== Work instructions ==
In the entries below, find each line with the string "repeat" and copy it.

== Data extract ==
(** ** The assignee check *)

Lemma tasks_post_chains_body_other f v :
  f ≠ "title" → f ≠ "description" →
  chains_value tasks_post_chains in_body f v = v.
Proof.
  intros H1 H2. apply String.eqb_neq in H1, H2.
  unfold tasks_post_chains.
  cbn [chains_value chain_at loc_eqb vc_location vc_field vc_items param body andb].
  rewrite H1, H2.
  repeat match goal with
         | |- context [if String.eqb f ?s then _ else _] =>
             destruct (String.eqb f s)
         end; try reflexivity;
    repeat (rewrite chain_value_optional_1 by discriminate); reflexivity.
Qed.

Lemma tasks_post_run req req' errors :
  run_chains tasks_post_chains req = (req', errors) →
  (∀ f, f ≠ "title" → f ≠ "description" → req_body req' !! f = req_body req !! f) ∧
  errors = validationResult tasks_post_chains req.
Proof.
  intros H. unfold validationResult. rewrite H.
  apply run_chains_view in H as (Hat & _ & _).
  split; [ | reflexivity].
  intros f H1 H2. rewrite (Hat in_body). apply tasks_post_chains_body_other; assumption.
Qed.

Lemma tasks_post_valid req :
  validationResult tasks_post_chains req = [] →
  req_body req !! "assignee_id" = None ∨
  ∃ a, to_int (req_body req !! "assignee_id") = Some a ∧ 1 ≤ a.
Proof.
  unfold validationResult. rewrite run_chains_errors. unfold tasks_post_chains.
  intros H.
  apply chains_errors_nil in H as [_ H].
  apply chains_errors_nil in H as [_ H].
  apply chains_errors_nil in H as [_ H].
  apply chains_errors_nil in H as [Hassignee _].
  cbn [chain_at loc_eqb vc_location vc_field vc_items param body andb] in Hassignee.
  simpl String.eqb in Hassignee. cbv iota in Hassignee.
  apply chain_value_optional_isInt in Hassignee. exact Hassignee.
Qed.

Lemma where_id_None {A : Type} (table : gmap Z A) v n :
  to_int v = Some n → table !! n = None → where_id table v = None.
Proof. intros H1 H2. unfold where_id. rewrite H1. simpl. rewrite H2. reflexivity. Qed.

Lemma assignee_not_found (db : Db) v a :
  (v = None ∨ ∃ n, to_int v = Some n ∧ 1 ≤ n) →
  to_int v = Some a → users db !! a = None →
  truthy v && negb (bool_decide (is_Some (where_id (users db) v))) = true.
Proof.
  intros Hv Ha Hu. destruct Hv as [-> | (n & Hn & H1)]; [discriminate | ].
  rewrite (to_int_truthy v n Hn H1), (where_id_None _ _ _ Ha Hu).
  rewrite bool_decide_eq_false_2; [reflexivity | ]. intros [x Hx]. discriminate.
Qed.
Lemma sample_one_per_chapter :
  forall p, In p (purchases Sample.world) ->
  onePerChapter (Purchase.bookmarks p).
Proof.
  intros p [<-|[]] c. unfold Sample.purchase, Sample.bookmark.
  cbn [Purchase.bookmarks filter]. unfold sameChapter.
  cbn [Bookmark.chapterId].
  destruct (String.eqb "c0" c) eqn:E0; destruct (String.eqb "c8" c) eqn:E8;
    cbn [length]; try lia.
  apply String.eqb_eq in E0. apply String.eqb_eq in E8. congruence.
Qed.

Lemma sample_purchase_ids : NoDup (map Purchase._id (purchases Sample.world)).
Proof. simpl. repeat constructor. intros []. Qed.

Lemma sample_chapter_ids : NoDup (map Chapter._id (chapters Sample.world)).
Proof.
  simpl. repeat constructor; simpl; intros H; repeat destruct H as [H|H];
    try discriminate; exact H.
Qed.

Lemma sample_unique_paths : uniquePaths (chapters Sample.world).
Proof.
  intros b p. unfold Sample.world, Sample.introduction, Sample.deploy.
  cbn [chapters filter]. unfold byPath.
  cbn [option_eqb Chapter.bookId Chapter.githubFilePath].
  destruct (String.eqb "b1" b); cbn [andb length]; [|lia].
  destruct (String.eqb "introduction.md" p) eqn:E0;
    destruct (String.eqb "chapter-08.md" p) eqn:E8; cbn [length]; try lia.
  apply String.eqb_eq in E0. apply String.eqb_eq in E8. congruence.
Qed.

== Expected answer ==
  repeat match goal with
    repeat (rewrite chain_value_optional_1 by discriminate); reflexivity.
Proof. simpl. repeat constructor. intros []. Qed.
  simpl. repeat constructor; simpl; intros H; repeat destruct H as [H|H];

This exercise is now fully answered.